▸ **Recorded data**:
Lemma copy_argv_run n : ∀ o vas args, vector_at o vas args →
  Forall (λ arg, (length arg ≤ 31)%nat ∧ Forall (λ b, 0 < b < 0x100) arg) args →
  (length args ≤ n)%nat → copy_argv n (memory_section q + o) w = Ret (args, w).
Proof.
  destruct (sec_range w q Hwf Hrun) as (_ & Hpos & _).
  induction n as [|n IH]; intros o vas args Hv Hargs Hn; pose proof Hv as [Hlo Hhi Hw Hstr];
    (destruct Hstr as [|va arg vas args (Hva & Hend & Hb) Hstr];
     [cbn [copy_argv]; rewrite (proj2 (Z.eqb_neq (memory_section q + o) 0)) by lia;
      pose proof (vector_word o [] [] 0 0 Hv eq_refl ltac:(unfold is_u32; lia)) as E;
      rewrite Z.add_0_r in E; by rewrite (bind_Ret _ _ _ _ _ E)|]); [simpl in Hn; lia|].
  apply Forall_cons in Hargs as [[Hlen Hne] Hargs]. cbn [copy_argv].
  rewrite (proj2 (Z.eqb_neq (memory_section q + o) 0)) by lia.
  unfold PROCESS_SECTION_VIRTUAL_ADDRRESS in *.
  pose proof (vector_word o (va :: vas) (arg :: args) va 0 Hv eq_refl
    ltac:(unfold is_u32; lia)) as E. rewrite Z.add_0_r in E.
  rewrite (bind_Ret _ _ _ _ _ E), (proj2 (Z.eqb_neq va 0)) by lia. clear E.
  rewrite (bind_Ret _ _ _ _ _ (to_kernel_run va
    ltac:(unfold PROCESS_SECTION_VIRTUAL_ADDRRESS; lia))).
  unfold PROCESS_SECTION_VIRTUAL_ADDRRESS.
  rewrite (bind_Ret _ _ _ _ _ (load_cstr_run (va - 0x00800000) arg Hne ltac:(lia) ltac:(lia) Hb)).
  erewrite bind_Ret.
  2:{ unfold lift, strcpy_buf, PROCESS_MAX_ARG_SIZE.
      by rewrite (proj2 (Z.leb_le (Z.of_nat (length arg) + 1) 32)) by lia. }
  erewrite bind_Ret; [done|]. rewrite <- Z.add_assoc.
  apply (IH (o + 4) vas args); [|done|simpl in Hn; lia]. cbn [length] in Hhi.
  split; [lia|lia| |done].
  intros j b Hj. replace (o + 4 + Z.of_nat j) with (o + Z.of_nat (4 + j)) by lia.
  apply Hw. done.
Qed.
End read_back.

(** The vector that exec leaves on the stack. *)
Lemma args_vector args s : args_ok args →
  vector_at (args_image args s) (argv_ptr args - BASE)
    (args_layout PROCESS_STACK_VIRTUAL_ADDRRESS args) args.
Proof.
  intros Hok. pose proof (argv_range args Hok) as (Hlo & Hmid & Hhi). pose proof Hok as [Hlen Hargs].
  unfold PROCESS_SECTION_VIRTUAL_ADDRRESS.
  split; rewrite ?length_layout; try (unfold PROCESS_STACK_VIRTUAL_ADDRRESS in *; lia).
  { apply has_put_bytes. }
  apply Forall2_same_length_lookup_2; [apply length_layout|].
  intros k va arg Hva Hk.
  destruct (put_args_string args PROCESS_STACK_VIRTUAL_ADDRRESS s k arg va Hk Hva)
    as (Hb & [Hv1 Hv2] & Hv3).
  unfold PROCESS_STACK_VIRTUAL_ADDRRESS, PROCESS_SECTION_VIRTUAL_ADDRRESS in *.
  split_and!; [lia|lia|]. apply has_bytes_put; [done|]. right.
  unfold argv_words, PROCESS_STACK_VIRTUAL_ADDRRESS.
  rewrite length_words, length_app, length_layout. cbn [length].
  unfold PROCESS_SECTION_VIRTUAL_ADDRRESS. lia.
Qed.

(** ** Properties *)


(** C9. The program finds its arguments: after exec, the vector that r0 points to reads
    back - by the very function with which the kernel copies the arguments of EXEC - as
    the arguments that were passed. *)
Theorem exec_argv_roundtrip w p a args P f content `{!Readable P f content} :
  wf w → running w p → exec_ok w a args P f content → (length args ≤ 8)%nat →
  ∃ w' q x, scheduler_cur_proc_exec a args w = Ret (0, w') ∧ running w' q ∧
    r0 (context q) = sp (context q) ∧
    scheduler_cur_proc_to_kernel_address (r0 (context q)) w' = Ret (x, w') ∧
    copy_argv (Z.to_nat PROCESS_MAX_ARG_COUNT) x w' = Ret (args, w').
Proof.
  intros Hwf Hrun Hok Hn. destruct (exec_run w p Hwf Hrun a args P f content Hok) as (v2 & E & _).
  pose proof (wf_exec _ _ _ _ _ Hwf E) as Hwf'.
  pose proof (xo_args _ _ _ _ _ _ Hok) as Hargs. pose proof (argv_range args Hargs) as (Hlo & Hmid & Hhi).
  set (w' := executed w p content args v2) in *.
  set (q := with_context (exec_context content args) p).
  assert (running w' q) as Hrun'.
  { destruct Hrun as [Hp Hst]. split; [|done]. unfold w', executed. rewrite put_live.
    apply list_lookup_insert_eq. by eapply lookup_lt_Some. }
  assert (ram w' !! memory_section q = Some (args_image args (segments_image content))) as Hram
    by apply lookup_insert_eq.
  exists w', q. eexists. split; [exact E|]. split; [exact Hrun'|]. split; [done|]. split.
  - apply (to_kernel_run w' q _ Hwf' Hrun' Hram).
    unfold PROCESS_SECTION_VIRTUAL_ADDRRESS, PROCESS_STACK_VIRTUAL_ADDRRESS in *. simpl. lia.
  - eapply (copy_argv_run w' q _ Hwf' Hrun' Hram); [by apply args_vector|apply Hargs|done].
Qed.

==

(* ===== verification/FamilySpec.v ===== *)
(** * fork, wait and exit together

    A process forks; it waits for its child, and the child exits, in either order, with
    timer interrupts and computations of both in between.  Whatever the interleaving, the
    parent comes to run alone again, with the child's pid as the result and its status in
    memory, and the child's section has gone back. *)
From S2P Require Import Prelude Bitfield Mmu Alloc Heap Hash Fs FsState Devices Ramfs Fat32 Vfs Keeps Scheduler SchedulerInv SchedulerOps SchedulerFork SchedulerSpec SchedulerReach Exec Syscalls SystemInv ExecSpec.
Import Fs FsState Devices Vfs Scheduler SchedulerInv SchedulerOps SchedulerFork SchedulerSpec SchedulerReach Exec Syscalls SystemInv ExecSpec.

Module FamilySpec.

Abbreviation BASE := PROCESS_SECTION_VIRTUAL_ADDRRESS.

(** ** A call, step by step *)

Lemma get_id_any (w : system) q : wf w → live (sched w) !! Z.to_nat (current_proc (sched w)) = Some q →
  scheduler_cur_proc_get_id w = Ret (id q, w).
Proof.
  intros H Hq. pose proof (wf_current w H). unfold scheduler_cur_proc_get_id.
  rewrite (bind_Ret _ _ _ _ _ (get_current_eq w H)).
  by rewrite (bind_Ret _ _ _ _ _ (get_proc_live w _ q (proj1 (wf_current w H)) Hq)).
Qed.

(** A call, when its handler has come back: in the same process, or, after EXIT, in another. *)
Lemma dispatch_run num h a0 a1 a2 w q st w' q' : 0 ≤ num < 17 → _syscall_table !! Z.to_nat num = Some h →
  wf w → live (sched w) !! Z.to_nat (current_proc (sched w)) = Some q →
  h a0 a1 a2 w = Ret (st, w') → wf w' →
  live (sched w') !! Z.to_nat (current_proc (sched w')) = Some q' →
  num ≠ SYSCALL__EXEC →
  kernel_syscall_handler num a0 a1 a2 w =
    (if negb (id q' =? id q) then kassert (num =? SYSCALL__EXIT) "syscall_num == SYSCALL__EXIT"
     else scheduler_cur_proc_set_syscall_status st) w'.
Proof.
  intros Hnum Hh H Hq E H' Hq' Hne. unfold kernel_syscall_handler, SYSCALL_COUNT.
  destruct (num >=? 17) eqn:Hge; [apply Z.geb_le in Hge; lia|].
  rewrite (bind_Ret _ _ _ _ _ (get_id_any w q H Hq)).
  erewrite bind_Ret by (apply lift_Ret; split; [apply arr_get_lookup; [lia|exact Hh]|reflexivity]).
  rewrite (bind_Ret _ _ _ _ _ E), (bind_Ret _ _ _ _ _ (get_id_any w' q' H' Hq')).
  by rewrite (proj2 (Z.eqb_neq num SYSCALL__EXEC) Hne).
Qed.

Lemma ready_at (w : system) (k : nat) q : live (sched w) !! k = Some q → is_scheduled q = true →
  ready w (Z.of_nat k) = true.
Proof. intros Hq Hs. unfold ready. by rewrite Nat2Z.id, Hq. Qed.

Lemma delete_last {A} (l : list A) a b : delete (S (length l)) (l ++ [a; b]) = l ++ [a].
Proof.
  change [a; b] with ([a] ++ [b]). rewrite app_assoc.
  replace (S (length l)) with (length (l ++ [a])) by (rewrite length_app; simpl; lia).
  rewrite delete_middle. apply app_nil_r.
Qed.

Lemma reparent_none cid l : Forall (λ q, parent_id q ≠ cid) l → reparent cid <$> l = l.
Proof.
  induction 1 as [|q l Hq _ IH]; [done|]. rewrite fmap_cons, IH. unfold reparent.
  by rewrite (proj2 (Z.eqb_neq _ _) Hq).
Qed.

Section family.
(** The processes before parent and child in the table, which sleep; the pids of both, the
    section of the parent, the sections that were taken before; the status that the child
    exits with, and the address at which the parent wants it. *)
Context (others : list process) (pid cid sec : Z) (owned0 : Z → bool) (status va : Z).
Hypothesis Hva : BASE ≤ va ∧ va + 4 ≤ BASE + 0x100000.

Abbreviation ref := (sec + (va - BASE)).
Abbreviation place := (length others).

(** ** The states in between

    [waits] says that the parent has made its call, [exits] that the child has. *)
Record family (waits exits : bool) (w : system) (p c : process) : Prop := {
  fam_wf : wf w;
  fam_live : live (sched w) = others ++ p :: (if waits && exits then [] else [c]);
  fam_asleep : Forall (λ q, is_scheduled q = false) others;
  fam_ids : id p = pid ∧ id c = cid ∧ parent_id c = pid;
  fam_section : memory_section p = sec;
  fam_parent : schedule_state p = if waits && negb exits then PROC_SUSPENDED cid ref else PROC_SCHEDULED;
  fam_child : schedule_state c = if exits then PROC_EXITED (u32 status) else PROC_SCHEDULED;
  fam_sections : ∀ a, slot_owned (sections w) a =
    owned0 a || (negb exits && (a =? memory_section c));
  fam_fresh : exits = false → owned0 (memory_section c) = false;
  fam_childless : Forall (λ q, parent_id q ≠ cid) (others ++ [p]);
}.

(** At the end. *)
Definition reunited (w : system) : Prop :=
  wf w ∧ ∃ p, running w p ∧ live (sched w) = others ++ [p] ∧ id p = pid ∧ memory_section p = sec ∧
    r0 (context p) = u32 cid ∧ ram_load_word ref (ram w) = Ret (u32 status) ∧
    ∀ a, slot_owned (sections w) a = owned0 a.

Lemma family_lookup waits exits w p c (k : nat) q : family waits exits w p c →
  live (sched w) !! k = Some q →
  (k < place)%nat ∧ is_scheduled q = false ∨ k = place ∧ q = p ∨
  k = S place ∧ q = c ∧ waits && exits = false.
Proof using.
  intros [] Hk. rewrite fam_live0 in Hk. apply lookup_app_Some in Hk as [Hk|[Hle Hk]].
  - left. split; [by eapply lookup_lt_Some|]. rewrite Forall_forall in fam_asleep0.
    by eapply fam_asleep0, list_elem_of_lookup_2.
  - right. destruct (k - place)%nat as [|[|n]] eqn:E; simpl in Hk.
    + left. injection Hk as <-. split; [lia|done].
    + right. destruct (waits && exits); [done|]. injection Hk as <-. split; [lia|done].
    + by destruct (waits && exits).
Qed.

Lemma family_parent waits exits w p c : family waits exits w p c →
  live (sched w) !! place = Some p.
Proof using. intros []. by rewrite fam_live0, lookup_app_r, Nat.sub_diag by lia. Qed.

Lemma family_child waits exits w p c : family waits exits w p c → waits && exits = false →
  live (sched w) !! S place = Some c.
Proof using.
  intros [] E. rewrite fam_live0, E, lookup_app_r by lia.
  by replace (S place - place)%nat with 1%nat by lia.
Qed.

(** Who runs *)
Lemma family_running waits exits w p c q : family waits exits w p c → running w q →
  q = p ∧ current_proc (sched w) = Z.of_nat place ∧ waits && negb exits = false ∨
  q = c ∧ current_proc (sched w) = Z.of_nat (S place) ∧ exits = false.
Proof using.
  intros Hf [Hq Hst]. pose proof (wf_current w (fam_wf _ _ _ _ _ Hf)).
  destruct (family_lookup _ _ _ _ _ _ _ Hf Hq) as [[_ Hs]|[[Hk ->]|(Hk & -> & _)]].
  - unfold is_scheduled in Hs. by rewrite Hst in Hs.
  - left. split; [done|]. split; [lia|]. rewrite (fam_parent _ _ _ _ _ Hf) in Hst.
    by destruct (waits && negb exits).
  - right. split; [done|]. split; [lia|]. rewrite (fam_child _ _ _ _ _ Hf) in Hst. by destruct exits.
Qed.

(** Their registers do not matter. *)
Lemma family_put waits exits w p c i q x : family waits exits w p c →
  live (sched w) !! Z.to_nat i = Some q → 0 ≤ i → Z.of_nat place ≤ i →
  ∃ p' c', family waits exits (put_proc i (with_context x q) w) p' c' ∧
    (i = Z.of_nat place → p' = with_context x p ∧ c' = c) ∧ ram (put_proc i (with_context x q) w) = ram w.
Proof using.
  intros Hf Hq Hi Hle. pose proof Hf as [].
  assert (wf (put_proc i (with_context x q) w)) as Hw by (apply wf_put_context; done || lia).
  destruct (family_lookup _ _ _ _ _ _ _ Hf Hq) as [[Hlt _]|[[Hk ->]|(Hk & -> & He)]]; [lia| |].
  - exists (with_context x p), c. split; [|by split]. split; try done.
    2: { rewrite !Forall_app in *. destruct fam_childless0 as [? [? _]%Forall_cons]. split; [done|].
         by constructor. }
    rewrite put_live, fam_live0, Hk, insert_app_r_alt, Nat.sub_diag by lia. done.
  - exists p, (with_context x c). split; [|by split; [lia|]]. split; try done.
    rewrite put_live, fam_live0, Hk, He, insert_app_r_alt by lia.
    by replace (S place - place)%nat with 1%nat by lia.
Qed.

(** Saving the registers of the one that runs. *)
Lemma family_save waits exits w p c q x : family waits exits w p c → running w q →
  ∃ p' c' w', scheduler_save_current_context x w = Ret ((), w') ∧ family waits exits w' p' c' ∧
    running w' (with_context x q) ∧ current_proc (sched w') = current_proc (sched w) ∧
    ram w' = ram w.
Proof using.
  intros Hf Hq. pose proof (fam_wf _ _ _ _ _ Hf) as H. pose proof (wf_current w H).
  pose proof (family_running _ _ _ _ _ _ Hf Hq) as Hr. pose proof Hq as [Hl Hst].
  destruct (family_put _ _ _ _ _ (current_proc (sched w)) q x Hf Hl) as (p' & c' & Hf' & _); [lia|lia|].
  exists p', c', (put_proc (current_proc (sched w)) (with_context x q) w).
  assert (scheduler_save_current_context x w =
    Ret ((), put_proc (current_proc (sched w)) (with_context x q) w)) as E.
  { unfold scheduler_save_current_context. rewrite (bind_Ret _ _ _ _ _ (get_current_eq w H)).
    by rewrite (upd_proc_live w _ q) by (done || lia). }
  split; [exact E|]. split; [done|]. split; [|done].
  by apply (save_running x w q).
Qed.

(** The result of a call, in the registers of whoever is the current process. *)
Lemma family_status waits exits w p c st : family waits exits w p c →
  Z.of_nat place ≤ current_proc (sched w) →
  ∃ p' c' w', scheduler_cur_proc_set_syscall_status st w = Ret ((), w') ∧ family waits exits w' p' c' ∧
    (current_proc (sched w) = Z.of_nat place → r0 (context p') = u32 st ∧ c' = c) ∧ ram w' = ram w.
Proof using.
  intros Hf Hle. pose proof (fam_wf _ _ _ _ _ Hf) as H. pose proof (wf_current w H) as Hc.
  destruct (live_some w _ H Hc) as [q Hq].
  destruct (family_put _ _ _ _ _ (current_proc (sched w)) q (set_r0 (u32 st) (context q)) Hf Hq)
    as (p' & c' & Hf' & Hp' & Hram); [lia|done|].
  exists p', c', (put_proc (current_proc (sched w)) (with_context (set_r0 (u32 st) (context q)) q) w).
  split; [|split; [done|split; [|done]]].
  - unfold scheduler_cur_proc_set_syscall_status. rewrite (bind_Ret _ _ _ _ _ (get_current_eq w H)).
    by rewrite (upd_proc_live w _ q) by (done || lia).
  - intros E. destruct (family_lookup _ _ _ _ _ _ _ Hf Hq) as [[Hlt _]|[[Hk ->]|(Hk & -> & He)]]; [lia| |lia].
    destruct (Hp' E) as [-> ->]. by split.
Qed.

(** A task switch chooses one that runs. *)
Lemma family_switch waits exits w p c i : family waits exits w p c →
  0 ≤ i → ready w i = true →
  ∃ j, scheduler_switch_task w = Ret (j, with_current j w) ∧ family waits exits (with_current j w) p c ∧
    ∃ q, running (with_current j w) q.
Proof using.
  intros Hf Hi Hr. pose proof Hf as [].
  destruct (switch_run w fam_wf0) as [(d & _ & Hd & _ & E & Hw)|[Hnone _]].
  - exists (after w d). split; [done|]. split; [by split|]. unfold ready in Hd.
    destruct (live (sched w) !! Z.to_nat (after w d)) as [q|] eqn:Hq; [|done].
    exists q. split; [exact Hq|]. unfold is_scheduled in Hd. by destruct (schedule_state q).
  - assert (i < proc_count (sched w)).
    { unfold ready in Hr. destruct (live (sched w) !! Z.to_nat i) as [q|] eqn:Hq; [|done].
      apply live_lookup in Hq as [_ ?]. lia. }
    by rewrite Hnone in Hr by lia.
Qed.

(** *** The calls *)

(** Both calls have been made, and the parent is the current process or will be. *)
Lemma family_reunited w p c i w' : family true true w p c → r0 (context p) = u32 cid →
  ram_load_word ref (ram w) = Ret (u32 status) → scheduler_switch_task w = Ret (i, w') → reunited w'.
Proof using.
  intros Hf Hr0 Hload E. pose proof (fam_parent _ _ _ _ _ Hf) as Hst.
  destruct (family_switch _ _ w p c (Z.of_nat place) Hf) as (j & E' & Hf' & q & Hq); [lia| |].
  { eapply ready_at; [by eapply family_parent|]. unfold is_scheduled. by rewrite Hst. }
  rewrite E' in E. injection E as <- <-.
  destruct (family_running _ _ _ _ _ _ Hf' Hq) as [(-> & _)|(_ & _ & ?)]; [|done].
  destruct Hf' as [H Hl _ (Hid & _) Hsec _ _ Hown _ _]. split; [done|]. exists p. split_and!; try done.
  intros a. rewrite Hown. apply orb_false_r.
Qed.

▸ **Task directions**:
In the material above, locate the line containing "(** C9. The" and the line containing "pose proof (wf_exec". Transcribe exactly those two lines and every line between them, and nothing more.

▸ **Task response**:
(** C9. The program finds its arguments: after exec, the vector that r0 points to reads
    back - by the very function with which the kernel copies the arguments of EXEC - as
    the arguments that were passed. *)
Theorem exec_argv_roundtrip w p a args P f content `{!Readable P f content} :
  wf w → running w p → exec_ok w a args P f content → (length args ≤ 8)%nat →
  ∃ w' q x, scheduler_cur_proc_exec a args w = Ret (0, w') ∧ running w' q ∧
    r0 (context q) = sp (context q) ∧
    scheduler_cur_proc_to_kernel_address (r0 (context q)) w' = Ret (x, w') ∧
    copy_argv (Z.to_nat PROCESS_MAX_ARG_COUNT) x w' = Ret (args, w').
Proof.
  intros Hwf Hrun Hok Hn. destruct (exec_run w p Hwf Hrun a args P f content Hok) as (v2 & E & _).
  pose proof (wf_exec _ _ _ _ _ Hwf E) as Hwf'.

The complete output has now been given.